Condivisibile senza se e senza ma è infine la dichiarata disponibilità del Ministro al rilancio della scuola paritaria, mediante lo sblocco dei fondi già stanziati (223 ml.) ma a tutt’oggi chiusi nel congelatore. Le dichiarazioni della Prof.ssa Giannini sorprendono, anche in questo caso, per il loro andare al fondo della questione.

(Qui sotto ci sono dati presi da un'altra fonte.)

(** * firenotes-admin: the note/folder repositories and the role rule

    A shallow embedding of [src/app/notes/useNotes.ts] (the [useNotes] and
    [useFolders] hooks) and of the role rules of [database.rules.json].

    Conventions of the embedding.
    - The realtime database is a typed store: [notes], [folders] and [users]
      are finite maps from keys to records.  An empty list stands for an
      absent array child (the database never stores an empty array, so
      [Array.isArray] of such a child is false).
    - Every call of [set], [update] or [remove] is one atomic write: a list
      of path assignments, applied to the store and appended to a log.
    - [Date.now()] and the key produced by [push] are inputs of an operation.
    - JavaScript strings are Rocq strings of code units below 256.
    - Backing-store calls do not fail; toasts and the hooks' React state are
      left out except where an operation reads them. *)

From Stdlib Require Import ZArith String Ascii List Lia.
From stdpp Require Import base decidable option list strings gmap fin_maps.

Local Open Scope string_scope.
Local Open Scope Z_scope.
Local Open Scope list_scope.

(** ** JavaScript values and strings *)

(** The values a [folderId] variable ranges over: [undefined], [null] or a
    string. *)
Inductive jsval :=
| JUndefined
| JNull
| JStr (s : string).

#[global] Instance jsval_eq_dec : EqDecision jsval.
Proof. solve_decision. Defined.

(** [a === b] on such values. *)
Definition strict_eq (a b : jsval) : bool := bool_decide (a = b).

(** [if (s)] on a string: the empty string is falsy. *)
Definition str_truthy (s : string) : bool :=
  match s with
  | EmptyString => false
  | String _ _ => true
  end.

(** [if (v)] on a [jsval]. *)
Definition truthy (v : jsval) : bool :=
  match v with
  | JStr s => str_truthy s
  | _ => false
  end.

(** The key a truthy value denotes inside a path template
    (`folders/${v}`); the code only builds such a path under [if (v)]. *)
Definition as_key (v : jsval) : option string :=
  match v with
  | JStr s => if str_truthy s then Some s else None
  | _ => None
  end.

(** A stored optional child read back through [snapshot.val().folderId]. *)
Definition read_field (o : option string) : jsval :=
  match o with
  | Some s => JStr s
  | None => JUndefined
  end.

(** The child left by writing [v] at a path: [null] removes it. *)
Definition stored (v : jsval) : option string :=
  match v with
  | JStr s => Some s
  | _ => None
  end.

(** [a || b] on strings. *)
Definition str_or (a b : string) : string := if str_truthy a then a else b.

(** [v || null]. *)
Definition or_null (v : jsval) : jsval := if truthy v then v else JNull.

(** [v || undefined]. *)
Definition or_undefined (v : jsval) : jsval := if truthy v then v else JUndefined.

(** White space and line terminators of [String.prototype.trim] among the
    code units below 256: TAB, LF, VT, FF, CR, SP and NBSP. *)
Definition isWhiteSpace (c : ascii) : bool :=
  let n := N_of_ascii c in
  ((9 <=? n) && (n <=? 13) || (n =? 32) || (n =? 160))%N.

Fixpoint trimStart (s : string) : string :=
  match s with
  | EmptyString => EmptyString
  | String c r => if isWhiteSpace c then trimStart r else s
  end.

Definition trimEnd (s : string) : string :=
  String.rev (trimStart (String.rev s)).

Definition trim (s : string) : string := trimEnd (trimStart s).

(** [toLowerCase] on one code unit: A..Z and the Latin-1 capitals. *)
Definition lowerChar (c : ascii) : ascii :=
  let n := N_of_ascii c in
  if ((65 <=? n) && (n <=? 90)
      || (192 <=? n) && (n <=? 222) && negb (n =? 215))%N
  then ascii_of_N (n + 32) else c.
(** C6, the claim as it stands: the input a CR LF b holds no match, and
    the output is a LF b. *)
Lemma crlf_not_kept :
  Forall (fun g => match g with Copy _ => True | Match _ => False end)
    (scan (universal_newlines (decode latin_1 crlf))) /\
  fs (snd (anonymize_data "in.txt" "out.txt" 10 (Some 42) default_format
             (Some "latin-1"%string) world_crlf)) !! "out.txt"%string =
    Some (Regular [x61; x0a; x62]) /\
  [x61; x0a; x62] <> crlf.
Proof.
  split; [|split].
  - change (scan (universal_newlines (decode latin_1 crlf)))
      with [Copy 97%N; Copy 10%N; Copy 98%N].
    repeat constructor.
  - reflexivity.
  - discriminate.
Qed.

Lemma content_kept_outside_matches_witness :
  exists outs,
    concat (readlines (universal_newlines (decode latin_1 visit))) =
      universal_newlines (decode latin_1 visit) /\
    Forall2 (fun line os =>
               concat (map source (scan line)) = line /\
               Forall2 kept (scan line) os)
      (readlines (universal_newlines (decode latin_1 visit))) outs /\
    fs (snd (anonymize_try "in.txt" "out.txt" 10 (Some 42) default_format
               "latin-1" world_a)) !! "out.txt"%string =
    Some (Regular match write_translate (concat (map (@concat _) outs)) with
                  | [] => []
                  | _ :: _ =>
                      encode latin_1 (write_translate (concat (map (@concat _) outs)))
                  end).
Proof.
  apply (content_kept_outside_matches "in.txt" "out.txt" 10 (Some 42) default_format
           "latin-1" latin_1 visit world_a).
  - discriminate.
  - reflexivity.
  - reflexivity.
  - reflexivity.
Defined.



Lemma abort_before_output_witness :
  fst (anonymize_data "missing.txt" "out.txt" 10 (Some 42) default_format None world_a)
    = inr tt /\
  fs (snd (anonymize_data "missing.txt" "out.txt" 10 (Some 42) default_format None
             world_a)) = fs world_a /\
  exists new,
    stderr (snd (anonymize_data "missing.txt" "out.txt" 10 (Some 42) default_format
                   None world_a)) =
    stderr world_a ++ new ++
      [(ERROR, if path_exists "missing.txt" world_a
               then EncodingUnknown else InputNotFound "missing.txt")].
Proof.
  apply (abort_before_output "missing.txt" "out.txt" 10 (Some 42) default_format
           None world_a).
  left. reflexivity.
Defined.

Eravamo infatti abituati a timide e impacciate difese della scuola non statale (anche da parte dei più direttamente interessati) fondate per lo più su considerazioni economicistiche (“le paritarie permettono allo Stato di risparmiare sui costi del sistema istruzione”) o in chiave di pur bonario darwinismo sociale (“la concorrenza fra pubblico e privato stimola tutti gli istituti scolastici sul piano della qualità”); considerazioni pur condivisibili ma che trascurano, forse temendolo in quanto politicamente scorretto, il cuore del problema. Ed ecco questo cuore attinto senza titubanza dal Ministro, il quale ieri mattina ha dichiarato nel corso di una intervista su Rai 1: “La libertà di scelta educativa è un principio europeo ed è un principio di grande civiltà”.
Ecco centrato il punto. La scelta educativa a chi compete? Di fatto allo Stato, secondo quanti si rifanno a un rigido laicismo statolatrico. Alla famiglia, dice AESPI da sempre. Il Ministro Giannini sembra d’accordo con noi. E’ lecito chiedersi se lo saranno anche certi suoi colleghi di maggioranza: noi ce lo auguriamo per la serenità del Ministro e soprattutto per il bene del nostro sistema di Istruzione.